BRIEF:
Begin at the top of the records and copy each line exactly. The line containing "Definition dquote : string" is the last one to include.
+---+
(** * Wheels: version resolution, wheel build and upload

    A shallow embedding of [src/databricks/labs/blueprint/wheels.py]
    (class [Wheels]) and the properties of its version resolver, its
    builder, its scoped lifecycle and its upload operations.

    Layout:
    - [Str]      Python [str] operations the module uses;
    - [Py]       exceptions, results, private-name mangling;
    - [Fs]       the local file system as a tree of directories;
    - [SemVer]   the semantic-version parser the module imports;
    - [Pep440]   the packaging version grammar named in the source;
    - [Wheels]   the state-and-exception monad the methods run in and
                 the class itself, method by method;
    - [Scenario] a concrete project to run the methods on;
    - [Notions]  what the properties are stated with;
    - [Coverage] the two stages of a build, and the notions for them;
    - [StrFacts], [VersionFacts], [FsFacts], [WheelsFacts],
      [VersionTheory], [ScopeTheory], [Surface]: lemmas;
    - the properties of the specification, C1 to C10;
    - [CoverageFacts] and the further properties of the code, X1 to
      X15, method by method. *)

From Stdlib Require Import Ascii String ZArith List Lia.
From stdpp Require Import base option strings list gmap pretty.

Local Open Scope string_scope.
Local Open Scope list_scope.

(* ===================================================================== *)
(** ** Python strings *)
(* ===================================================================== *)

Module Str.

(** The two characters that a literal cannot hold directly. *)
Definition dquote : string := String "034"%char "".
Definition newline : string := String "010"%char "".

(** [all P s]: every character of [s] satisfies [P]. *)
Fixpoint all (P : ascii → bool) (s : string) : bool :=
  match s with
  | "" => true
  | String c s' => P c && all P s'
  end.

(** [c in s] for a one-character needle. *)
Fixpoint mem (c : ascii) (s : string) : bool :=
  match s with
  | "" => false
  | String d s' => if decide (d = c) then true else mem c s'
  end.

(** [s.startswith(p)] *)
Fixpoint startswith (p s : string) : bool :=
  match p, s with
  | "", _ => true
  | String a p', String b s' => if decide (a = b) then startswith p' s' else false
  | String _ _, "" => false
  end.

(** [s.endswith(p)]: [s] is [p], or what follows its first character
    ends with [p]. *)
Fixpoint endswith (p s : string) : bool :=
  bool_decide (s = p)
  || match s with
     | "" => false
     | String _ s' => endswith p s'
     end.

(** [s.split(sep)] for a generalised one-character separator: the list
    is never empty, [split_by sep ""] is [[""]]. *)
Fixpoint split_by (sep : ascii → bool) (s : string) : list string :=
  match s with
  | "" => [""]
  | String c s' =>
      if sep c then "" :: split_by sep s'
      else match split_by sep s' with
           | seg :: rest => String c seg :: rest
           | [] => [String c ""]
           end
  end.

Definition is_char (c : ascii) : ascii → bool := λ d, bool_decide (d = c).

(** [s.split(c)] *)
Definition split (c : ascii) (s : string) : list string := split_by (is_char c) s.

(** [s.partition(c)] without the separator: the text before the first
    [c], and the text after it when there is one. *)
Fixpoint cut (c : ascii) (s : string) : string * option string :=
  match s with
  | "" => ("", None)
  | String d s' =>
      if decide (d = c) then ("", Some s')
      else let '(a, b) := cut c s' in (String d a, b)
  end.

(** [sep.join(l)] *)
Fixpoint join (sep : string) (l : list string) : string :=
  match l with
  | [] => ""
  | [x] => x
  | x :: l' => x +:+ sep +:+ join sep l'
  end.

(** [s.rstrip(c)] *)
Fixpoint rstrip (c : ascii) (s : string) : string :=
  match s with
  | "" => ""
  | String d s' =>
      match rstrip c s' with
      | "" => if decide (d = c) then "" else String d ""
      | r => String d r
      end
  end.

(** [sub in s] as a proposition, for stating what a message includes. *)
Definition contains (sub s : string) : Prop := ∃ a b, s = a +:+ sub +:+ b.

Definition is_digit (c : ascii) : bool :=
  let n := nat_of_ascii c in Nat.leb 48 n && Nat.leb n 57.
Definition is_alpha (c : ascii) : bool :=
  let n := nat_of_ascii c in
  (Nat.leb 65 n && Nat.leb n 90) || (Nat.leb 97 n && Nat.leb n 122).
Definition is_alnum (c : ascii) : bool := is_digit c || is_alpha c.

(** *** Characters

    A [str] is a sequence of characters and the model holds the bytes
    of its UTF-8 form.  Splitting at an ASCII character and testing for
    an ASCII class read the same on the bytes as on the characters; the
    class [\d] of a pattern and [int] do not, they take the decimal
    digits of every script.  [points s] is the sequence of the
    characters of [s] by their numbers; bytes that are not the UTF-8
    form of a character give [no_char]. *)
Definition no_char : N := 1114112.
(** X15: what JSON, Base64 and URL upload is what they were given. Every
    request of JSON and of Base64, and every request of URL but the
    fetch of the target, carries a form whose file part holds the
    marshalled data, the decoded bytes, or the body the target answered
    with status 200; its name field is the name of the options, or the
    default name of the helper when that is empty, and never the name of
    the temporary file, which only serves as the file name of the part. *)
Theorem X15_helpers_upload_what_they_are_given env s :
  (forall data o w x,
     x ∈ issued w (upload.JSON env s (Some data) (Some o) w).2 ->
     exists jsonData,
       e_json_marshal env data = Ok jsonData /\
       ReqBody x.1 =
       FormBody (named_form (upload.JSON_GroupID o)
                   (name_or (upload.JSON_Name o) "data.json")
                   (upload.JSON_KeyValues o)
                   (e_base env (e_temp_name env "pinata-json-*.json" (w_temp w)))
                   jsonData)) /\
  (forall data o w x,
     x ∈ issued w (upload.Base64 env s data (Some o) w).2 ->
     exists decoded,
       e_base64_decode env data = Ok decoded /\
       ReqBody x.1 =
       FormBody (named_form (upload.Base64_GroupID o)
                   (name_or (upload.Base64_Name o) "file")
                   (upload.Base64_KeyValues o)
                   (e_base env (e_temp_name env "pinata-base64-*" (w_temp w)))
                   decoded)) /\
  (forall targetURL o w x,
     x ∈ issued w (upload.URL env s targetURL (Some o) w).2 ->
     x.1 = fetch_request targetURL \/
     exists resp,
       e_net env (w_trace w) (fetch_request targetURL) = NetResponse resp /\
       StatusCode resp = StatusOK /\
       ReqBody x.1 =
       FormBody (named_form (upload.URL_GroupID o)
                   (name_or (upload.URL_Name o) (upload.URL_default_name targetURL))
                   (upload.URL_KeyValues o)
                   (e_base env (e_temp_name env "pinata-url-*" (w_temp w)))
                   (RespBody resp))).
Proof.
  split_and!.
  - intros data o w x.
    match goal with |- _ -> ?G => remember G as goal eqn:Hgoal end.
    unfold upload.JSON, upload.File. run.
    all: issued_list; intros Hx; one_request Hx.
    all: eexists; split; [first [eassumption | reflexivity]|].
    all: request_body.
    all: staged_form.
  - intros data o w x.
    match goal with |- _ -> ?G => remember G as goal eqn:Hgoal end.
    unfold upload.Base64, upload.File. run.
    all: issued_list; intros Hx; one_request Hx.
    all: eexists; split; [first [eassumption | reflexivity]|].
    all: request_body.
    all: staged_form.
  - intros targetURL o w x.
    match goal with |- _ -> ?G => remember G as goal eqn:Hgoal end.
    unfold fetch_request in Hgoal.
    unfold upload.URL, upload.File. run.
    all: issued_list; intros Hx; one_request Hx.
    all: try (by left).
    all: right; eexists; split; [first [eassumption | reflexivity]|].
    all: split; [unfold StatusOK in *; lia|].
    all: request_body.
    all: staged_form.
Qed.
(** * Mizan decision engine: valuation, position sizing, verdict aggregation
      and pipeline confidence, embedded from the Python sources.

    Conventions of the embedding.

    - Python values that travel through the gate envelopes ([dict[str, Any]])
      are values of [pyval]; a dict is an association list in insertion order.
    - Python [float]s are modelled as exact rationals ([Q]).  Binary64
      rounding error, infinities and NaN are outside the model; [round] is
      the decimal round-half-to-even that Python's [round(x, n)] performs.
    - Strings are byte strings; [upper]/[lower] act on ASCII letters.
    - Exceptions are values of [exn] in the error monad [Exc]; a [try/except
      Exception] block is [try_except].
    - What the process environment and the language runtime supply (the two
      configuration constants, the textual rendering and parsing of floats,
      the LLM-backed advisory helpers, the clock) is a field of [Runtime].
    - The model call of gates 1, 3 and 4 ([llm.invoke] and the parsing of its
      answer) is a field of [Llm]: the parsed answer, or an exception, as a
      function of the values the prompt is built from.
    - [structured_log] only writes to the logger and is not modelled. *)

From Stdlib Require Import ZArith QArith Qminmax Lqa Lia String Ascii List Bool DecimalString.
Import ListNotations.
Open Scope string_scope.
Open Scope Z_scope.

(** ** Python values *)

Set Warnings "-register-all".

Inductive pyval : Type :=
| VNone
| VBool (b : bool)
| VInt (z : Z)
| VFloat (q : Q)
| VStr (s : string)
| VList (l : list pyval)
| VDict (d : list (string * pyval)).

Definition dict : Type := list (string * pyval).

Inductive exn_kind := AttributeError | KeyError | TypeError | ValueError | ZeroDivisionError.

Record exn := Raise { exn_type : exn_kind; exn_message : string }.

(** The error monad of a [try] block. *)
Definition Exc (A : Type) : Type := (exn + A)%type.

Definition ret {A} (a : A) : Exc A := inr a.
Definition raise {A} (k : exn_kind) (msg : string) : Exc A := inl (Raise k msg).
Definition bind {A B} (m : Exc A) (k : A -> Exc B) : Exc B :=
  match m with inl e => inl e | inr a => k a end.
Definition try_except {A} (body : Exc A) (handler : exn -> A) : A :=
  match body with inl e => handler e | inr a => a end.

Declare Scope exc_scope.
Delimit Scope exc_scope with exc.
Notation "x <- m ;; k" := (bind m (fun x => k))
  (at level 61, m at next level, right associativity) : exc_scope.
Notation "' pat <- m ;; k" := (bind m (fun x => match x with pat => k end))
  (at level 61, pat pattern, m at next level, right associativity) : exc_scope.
+---+
WORKED SOLUTION:
(** * Wheels: version resolution, wheel build and upload

    A shallow embedding of [src/databricks/labs/blueprint/wheels.py]
    (class [Wheels]) and the properties of its version resolver, its
    builder, its scoped lifecycle and its upload operations.

    Layout:
    - [Str]      Python [str] operations the module uses;
    - [Py]       exceptions, results, private-name mangling;
    - [Fs]       the local file system as a tree of directories;
    - [SemVer]   the semantic-version parser the module imports;
    - [Pep440]   the packaging version grammar named in the source;
    - [Wheels]   the state-and-exception monad the methods run in and
                 the class itself, method by method;
    - [Scenario] a concrete project to run the methods on;
    - [Notions]  what the properties are stated with;
    - [Coverage] the two stages of a build, and the notions for them;
    - [StrFacts], [VersionFacts], [FsFacts], [WheelsFacts],
      [VersionTheory], [ScopeTheory], [Surface]: lemmas;
    - the properties of the specification, C1 to C10;
    - [CoverageFacts] and the further properties of the code, X1 to
      X15, method by method. *)

From Stdlib Require Import Ascii String ZArith List Lia.
From stdpp Require Import base option strings list gmap pretty.

Local Open Scope string_scope.
Local Open Scope list_scope.

(* ===================================================================== *)
(** ** Python strings *)
(* ===================================================================== *)

Module Str.

(** The two characters that a literal cannot hold directly. *)
Definition dquote : string := String "034"%char "".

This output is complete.